Lemma replays_app σ1 σ2 σ3 t1 t2 :
  replays σ1 t1 σ2 → replays σ2 t2 σ3 → replays σ1 (t1 ++ t2) σ3.
Proof. induction 1; intros; [done|]. cbn. econstructor; eauto. Qed.

Definition r0_zero (regs : list Z) : Prop := regs !! 0%nat = Some 0.

Lemma r0_zero_insert regs : r0_zero regs → <[0%nat := 0]> regs = regs.
Proof. intros. by apply list_insert_id. Qed.

Section expansion.
Context (vm : Vm) (inst : Instruction) (cur_pc : Z).
Hypothesis Hr0 : r0_zero (registers vm).

(** A follow-up row changes nothing but the program counter. *)
Lemma replay_expansion s :
  s_registers s = registers vm → s_dst_idx s = 0 → s_dst_val s = 0 →
  row_reads (registers vm) s → s_is_memory_write s = false →
  mem_effect (memory vm) (s_memory_addr s) (s_memory_val s) false (memory vm) →
  replay_row s (s_pc s, registers vm, memory vm) (s_next_pc s, registers vm, memory vm).
Proof.
  intros Hr Hd Hv Hreads Hw Hm. rewrite <- Hr at 2. constructor; [done| |by rewrite Hw].
  rewrite Hr, Hd, Hv. unfold write_back. change (Z.to_nat 0) with 0%nat.
  case_match; by rewrite ?r0_zero_insert by (rewrite ?r0_zero_insert by done; done).
Qed.

Lemma merkle_rows_replay im path_addr key n current rows out :
  0 ≤ path_addr → (n < 64)%nat →
  merkle_rows vm cur_pc im path_addr key (seqZ (63 - Z.of_nat n) (Z.of_nat (S n))) current
    = Some (rows, out) →
  replays (cur_pc, registers vm, memory vm) rows (cur_pc + 1, registers vm, memory vm).
Proof.
  intros Hp. revert current rows. induction n as [|n IH]; intros current rows Hn;
    (rewrite seqZ_cons by lia); cbn [merkle_rows];
    (destruct (read_word _ _) as [w|] eqn:Hw; [|done]); cbn [mbind option_bind].
  - replace (Z.pred (Z.of_nat 1)) with 0 by lia. rewrite seqZ_nil by done. cbn [merkle_rows].
    cbn [mbind option_bind]. intros Heq. simplify_eq.
    eapply replays_cons; [|constructor]. apply replay_expansion; try done.
    split; [lia|done].
  - replace (Z.succ (63 - Z.of_nat (S n))) with (63 - Z.of_nat n) by lia.
    replace (Z.pred (Z.of_nat (S (S n)))) with (Z.of_nat (S n)) by lia.
    destruct (merkle_rows _ _ _ _ _ _ _) as [[rows' out']|] eqn:Hrows; [|done].
    cbn [mbind option_bind]. intros Heq. simplify_eq.
    eapply replays_cons; [|eapply IH; [lia|done]].
    pose proof (replay_expansion (merkle_row vm cur_pc im
      (path_addr + 8 + (63 - Z.of_nat (S n)) * 8) key current w (63 - Z.of_nat (S n)))) as Hrow.
    cbn [s_pc s_next_pc merkle_row] in Hrow.
    rewrite (proj2 (Z.eqb_neq (63 - Z.of_nat (S n)) 63)) in Hrow by lia.
    apply Hrow; try done. split; [lia|done].
Qed.

(** Rows that agree in what a replay looks at before it moves on. *)
Definition same_row (s s' : Step) : Prop :=
  s_pc s' = s_pc s ∧ s_instruction s' = s_instruction s ∧ s_src1_idx s' = s_src1_idx s ∧
  s_src2_idx s' = s_src2_idx s ∧ s_dst_idx s' = s_dst_idx s ∧ s_src1_val s' = s_src1_val s ∧
  s_src2_val s' = s_src2_val s ∧ s_dst_val s' = s_dst_val s ∧ s_registers s' = s_registers s ∧
  s_memory_addr s' = s_memory_addr s ∧ s_memory_val s' = s_memory_val s ∧
  s_is_memory_write s' = s_is_memory_write s ∧ s_merkle_is_expand s' = s_merkle_is_expand s ∧
  s_inference_is_expand s' = s_inference_is_expand s.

• **WHAT THE TASK ASKS**: Repeat exactly the lines above from the one with "replays (cur_pc, registers" up to and including the one with "- replace (Z.pred". No other line belongs in the reply.

• **COMPLETED EXERCISE**:
  replays (cur_pc, registers vm, memory vm) rows (cur_pc + 1, registers vm, memory vm).
Proof.
  intros Hp. revert current rows. induction n as [|n IH]; intros current rows Hn;
    (rewrite seqZ_cons by lia); cbn [merkle_rows];
    (destruct (read_word _ _) as [w|] eqn:Hw; [|done]); cbn [mbind option_bind].
  - replace (Z.pred (Z.of_nat 1)) with 0 by lia. rewrite seqZ_nil by done. cbn [merkle_rows].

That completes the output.